### Exercise details:
Which of the lines below holds the string "occurs"? Copy every line that does.

[Saved data entries]
........
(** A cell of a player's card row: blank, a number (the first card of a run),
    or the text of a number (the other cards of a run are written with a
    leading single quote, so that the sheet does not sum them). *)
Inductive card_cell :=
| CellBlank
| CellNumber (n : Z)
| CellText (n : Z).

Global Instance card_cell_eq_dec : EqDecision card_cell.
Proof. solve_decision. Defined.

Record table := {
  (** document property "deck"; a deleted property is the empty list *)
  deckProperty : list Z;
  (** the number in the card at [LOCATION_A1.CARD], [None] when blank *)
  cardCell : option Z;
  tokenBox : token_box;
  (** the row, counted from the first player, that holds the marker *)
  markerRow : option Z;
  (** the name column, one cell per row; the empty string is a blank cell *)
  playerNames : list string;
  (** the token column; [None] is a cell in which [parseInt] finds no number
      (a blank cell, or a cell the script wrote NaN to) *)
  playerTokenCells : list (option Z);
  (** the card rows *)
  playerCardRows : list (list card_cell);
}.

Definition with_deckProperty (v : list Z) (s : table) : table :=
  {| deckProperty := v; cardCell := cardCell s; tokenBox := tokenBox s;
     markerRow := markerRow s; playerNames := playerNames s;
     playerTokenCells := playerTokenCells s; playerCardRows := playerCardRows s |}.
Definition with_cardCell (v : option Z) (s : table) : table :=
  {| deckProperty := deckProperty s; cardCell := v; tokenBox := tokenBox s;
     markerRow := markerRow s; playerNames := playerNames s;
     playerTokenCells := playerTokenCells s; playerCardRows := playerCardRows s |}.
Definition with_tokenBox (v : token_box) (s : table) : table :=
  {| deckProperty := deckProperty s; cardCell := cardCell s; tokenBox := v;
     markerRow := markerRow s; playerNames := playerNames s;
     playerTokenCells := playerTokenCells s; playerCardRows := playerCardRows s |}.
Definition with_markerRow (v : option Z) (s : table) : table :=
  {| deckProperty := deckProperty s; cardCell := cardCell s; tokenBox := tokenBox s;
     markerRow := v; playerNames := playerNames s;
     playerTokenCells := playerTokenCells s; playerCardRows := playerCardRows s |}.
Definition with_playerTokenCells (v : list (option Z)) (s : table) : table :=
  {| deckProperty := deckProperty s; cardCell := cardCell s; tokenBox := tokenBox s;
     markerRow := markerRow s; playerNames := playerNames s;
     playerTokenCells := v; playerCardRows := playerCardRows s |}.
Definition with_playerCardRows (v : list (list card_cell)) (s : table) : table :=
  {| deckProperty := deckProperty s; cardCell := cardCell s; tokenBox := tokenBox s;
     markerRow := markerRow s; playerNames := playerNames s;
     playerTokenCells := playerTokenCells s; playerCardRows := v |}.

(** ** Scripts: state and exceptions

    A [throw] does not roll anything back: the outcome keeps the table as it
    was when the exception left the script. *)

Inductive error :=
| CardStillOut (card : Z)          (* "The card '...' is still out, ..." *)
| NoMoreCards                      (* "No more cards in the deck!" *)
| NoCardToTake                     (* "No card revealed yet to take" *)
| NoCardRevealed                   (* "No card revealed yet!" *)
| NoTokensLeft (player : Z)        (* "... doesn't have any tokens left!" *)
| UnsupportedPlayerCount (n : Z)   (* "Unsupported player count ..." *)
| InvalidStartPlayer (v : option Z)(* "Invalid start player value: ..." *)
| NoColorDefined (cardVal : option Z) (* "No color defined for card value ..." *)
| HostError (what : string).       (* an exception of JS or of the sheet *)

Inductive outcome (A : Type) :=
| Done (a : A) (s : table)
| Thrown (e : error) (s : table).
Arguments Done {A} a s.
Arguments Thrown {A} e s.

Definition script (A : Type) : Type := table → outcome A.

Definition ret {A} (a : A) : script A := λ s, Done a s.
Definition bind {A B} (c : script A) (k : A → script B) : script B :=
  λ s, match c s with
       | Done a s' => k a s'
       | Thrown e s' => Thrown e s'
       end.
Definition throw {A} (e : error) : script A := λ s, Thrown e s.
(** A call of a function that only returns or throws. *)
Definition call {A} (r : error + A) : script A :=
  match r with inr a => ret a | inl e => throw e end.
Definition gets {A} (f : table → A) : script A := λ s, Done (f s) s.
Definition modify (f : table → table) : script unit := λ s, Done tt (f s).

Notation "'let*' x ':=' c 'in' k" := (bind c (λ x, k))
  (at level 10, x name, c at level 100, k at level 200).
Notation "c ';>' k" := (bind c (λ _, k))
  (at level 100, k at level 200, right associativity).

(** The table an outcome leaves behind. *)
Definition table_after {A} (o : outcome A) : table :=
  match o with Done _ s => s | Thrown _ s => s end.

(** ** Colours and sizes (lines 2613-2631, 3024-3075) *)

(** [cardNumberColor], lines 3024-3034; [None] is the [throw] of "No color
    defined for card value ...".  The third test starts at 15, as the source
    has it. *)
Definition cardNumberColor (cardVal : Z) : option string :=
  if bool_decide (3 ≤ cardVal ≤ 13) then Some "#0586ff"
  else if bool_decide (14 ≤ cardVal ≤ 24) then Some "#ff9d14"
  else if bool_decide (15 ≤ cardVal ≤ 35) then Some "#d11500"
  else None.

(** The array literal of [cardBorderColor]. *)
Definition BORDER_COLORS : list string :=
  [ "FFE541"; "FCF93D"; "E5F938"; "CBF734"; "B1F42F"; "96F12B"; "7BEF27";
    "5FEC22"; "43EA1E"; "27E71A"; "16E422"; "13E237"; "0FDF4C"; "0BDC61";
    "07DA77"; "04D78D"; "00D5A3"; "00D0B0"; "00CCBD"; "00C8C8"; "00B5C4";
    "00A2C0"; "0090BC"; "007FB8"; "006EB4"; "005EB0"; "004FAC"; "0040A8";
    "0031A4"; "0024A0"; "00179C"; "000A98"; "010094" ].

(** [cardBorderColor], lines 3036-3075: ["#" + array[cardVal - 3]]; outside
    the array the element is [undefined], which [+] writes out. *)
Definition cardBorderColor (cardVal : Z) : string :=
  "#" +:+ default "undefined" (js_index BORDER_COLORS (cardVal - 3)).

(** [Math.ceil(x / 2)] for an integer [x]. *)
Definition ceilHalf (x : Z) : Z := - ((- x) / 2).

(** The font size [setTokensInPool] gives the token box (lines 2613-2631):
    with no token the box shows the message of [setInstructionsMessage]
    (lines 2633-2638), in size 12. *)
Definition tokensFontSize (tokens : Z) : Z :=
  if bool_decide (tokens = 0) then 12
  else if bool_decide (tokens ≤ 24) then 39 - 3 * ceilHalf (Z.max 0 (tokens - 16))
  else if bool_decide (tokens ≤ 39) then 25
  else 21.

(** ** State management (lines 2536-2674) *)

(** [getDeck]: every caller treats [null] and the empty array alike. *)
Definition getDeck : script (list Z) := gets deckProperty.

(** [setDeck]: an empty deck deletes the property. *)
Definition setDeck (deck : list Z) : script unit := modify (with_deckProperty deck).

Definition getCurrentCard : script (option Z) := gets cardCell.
........
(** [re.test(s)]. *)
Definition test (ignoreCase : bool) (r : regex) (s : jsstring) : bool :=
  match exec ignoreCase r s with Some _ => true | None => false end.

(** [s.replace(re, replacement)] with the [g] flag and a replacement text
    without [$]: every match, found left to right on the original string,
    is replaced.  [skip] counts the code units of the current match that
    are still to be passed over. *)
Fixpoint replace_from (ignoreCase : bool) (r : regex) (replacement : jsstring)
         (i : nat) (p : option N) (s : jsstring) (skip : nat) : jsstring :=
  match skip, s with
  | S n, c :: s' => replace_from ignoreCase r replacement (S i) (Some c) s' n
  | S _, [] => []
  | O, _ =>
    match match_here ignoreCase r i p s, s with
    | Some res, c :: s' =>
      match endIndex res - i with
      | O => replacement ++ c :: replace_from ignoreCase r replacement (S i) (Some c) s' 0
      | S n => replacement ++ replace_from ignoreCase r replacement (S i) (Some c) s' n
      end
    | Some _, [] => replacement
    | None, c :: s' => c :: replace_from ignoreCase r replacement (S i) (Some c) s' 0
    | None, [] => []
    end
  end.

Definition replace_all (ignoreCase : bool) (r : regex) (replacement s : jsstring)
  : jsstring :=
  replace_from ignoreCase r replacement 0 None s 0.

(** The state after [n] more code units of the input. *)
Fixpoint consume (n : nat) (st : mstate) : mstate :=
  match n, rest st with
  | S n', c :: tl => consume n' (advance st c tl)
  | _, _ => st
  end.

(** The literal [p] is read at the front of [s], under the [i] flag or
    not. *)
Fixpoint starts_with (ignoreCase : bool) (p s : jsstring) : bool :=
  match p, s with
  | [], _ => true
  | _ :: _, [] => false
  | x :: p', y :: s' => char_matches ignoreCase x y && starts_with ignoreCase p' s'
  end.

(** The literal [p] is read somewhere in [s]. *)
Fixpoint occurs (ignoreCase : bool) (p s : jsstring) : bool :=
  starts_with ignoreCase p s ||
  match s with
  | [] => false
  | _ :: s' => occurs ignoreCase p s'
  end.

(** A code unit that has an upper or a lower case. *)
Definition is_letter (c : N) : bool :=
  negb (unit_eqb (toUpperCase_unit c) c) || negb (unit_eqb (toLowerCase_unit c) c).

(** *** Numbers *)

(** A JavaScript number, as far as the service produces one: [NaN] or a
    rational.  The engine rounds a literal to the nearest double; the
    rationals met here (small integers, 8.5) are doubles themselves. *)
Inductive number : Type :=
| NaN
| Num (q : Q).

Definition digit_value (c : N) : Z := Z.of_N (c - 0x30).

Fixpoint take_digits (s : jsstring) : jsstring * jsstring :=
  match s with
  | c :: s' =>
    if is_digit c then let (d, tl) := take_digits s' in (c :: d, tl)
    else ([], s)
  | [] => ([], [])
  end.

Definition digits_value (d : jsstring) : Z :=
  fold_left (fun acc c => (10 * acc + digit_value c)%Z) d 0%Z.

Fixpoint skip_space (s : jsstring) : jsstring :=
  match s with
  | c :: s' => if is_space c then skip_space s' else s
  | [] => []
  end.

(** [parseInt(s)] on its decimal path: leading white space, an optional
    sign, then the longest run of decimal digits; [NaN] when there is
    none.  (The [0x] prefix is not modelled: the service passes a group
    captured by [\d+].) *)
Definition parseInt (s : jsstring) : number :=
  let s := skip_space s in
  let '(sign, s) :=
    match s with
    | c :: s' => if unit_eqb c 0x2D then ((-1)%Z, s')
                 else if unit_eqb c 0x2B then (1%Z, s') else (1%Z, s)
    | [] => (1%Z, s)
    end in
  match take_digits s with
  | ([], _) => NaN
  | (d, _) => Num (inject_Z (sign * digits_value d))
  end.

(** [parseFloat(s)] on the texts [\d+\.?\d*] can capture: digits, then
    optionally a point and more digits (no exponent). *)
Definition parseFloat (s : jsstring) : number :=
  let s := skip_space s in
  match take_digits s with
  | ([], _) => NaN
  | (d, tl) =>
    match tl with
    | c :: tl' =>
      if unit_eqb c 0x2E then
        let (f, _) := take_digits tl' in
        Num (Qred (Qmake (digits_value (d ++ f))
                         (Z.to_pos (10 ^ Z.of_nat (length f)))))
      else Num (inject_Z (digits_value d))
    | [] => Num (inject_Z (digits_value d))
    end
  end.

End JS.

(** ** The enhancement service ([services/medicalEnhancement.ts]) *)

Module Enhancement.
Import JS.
........
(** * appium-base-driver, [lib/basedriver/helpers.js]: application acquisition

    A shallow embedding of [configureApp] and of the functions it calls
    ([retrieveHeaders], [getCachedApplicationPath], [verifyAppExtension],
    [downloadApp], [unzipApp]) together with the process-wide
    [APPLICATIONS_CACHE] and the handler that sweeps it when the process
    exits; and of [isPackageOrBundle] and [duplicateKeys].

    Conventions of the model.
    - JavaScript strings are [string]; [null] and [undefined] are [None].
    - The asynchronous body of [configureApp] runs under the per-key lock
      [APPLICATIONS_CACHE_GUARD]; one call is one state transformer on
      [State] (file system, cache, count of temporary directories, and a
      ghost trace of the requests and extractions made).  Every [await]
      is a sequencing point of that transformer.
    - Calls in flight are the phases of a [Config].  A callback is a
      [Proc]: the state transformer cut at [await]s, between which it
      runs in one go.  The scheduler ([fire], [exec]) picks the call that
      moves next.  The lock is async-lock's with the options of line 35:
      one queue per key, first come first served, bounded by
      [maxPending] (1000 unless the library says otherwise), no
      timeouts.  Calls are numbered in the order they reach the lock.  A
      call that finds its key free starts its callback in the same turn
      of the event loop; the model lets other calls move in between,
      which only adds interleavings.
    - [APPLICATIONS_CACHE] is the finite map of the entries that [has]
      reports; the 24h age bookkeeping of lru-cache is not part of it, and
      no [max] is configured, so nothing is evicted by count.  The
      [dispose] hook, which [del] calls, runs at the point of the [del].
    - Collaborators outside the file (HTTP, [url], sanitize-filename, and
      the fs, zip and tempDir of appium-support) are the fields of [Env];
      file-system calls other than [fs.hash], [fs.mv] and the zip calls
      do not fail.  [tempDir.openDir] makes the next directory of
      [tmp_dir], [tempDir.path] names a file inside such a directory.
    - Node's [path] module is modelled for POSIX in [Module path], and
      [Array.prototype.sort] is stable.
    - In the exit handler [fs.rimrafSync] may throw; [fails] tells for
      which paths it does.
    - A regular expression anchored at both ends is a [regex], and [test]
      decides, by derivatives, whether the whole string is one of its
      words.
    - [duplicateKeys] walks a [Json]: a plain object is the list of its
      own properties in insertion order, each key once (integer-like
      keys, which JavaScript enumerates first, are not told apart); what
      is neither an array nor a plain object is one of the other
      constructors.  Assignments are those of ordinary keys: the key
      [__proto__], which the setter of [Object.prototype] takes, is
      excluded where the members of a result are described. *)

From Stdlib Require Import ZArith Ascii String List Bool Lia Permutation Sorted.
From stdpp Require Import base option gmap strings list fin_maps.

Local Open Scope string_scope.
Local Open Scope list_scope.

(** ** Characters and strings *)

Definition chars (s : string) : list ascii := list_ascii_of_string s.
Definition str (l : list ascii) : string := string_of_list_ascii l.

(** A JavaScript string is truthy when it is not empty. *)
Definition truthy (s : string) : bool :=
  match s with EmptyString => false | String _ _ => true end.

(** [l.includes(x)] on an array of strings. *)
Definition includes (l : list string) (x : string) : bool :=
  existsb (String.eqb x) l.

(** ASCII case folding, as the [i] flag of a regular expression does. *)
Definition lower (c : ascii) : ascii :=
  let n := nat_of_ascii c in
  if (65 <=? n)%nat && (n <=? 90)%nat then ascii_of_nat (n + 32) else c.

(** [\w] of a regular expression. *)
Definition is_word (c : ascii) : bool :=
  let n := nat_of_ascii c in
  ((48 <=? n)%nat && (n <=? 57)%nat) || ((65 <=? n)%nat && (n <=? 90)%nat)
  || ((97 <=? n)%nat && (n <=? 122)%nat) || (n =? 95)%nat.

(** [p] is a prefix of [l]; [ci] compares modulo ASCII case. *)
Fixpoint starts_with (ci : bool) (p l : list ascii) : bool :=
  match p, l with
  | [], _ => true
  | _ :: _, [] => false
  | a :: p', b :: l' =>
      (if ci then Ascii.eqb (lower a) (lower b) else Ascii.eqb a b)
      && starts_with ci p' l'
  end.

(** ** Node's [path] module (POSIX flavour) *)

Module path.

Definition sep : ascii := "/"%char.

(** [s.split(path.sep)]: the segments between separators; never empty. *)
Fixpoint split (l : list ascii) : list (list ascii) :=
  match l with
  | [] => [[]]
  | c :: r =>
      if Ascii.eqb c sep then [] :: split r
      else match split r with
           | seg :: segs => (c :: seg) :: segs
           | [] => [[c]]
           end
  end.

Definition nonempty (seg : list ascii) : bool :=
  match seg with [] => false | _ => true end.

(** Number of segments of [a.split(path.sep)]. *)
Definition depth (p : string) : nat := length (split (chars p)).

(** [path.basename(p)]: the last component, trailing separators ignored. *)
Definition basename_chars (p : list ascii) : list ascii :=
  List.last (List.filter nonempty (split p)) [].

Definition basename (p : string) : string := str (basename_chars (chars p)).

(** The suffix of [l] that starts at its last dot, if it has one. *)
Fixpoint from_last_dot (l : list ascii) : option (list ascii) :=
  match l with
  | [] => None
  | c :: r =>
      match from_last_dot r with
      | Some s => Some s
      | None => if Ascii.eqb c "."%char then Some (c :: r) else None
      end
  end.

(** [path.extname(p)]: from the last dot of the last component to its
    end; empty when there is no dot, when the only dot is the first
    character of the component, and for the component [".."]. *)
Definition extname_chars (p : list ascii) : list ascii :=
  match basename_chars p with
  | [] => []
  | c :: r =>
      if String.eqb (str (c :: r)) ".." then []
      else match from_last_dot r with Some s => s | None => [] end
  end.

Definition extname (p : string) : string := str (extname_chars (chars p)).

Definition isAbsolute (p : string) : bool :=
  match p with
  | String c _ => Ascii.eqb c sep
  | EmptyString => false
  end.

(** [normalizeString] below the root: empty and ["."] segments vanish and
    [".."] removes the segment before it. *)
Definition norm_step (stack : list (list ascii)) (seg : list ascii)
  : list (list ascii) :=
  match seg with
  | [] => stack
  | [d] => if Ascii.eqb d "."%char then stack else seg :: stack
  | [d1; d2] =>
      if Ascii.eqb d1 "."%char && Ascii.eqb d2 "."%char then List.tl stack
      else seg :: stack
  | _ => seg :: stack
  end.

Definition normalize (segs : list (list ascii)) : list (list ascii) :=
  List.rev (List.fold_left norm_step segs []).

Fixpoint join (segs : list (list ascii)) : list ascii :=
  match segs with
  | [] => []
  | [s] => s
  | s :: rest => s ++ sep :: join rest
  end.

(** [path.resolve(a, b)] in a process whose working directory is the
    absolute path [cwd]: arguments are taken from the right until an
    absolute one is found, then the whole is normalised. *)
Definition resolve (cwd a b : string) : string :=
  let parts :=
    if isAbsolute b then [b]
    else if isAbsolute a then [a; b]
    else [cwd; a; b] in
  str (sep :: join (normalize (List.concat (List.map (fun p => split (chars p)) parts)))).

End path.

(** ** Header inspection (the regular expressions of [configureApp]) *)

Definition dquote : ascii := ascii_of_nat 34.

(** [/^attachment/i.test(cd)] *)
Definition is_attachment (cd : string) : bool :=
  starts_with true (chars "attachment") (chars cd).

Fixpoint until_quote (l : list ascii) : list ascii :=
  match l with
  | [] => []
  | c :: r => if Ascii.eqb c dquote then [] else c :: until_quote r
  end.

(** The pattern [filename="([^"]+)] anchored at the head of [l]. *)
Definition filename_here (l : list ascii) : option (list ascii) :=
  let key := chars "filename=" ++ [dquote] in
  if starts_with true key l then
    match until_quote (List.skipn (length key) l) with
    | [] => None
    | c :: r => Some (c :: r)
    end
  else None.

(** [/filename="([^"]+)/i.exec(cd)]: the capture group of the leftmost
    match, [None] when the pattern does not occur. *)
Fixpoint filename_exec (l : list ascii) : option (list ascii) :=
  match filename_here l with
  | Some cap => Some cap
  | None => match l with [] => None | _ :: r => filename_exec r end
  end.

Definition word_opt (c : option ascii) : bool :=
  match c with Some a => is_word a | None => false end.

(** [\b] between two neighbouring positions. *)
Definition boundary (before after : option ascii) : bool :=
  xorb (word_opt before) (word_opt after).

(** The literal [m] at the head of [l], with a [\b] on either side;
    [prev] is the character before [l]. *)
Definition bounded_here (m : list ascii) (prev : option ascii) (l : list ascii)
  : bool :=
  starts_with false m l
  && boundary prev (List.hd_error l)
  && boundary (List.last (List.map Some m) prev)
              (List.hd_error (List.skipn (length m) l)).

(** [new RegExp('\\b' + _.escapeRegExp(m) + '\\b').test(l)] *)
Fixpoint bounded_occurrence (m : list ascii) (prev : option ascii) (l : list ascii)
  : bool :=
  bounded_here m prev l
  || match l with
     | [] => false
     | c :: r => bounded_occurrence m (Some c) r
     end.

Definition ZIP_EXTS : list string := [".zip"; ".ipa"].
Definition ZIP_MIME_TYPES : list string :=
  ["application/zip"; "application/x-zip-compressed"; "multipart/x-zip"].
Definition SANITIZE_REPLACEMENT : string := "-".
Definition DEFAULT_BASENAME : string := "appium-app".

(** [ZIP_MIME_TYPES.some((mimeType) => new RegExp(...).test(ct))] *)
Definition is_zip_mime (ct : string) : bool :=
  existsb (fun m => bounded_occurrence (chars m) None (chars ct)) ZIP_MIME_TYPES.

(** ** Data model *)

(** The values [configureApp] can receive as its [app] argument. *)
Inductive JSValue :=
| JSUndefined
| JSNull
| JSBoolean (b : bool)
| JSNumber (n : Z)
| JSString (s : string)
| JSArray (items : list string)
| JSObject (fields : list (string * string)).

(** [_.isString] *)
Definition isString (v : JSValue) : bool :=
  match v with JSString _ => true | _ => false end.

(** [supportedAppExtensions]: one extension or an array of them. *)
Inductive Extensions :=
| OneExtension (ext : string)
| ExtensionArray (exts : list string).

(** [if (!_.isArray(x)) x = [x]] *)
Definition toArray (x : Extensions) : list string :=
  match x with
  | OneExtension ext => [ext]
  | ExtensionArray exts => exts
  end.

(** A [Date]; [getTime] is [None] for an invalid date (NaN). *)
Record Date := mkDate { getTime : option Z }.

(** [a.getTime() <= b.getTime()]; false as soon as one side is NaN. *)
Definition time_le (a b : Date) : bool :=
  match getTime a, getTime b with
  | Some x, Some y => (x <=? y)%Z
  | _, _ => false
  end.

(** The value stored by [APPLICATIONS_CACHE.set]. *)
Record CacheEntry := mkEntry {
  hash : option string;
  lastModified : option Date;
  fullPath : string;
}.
........
### Response to this task:
Fixpoint occurs (ignoreCase : bool) (p s : jsstring) : bool :=
  | _ :: s' => occurs ignoreCase p s'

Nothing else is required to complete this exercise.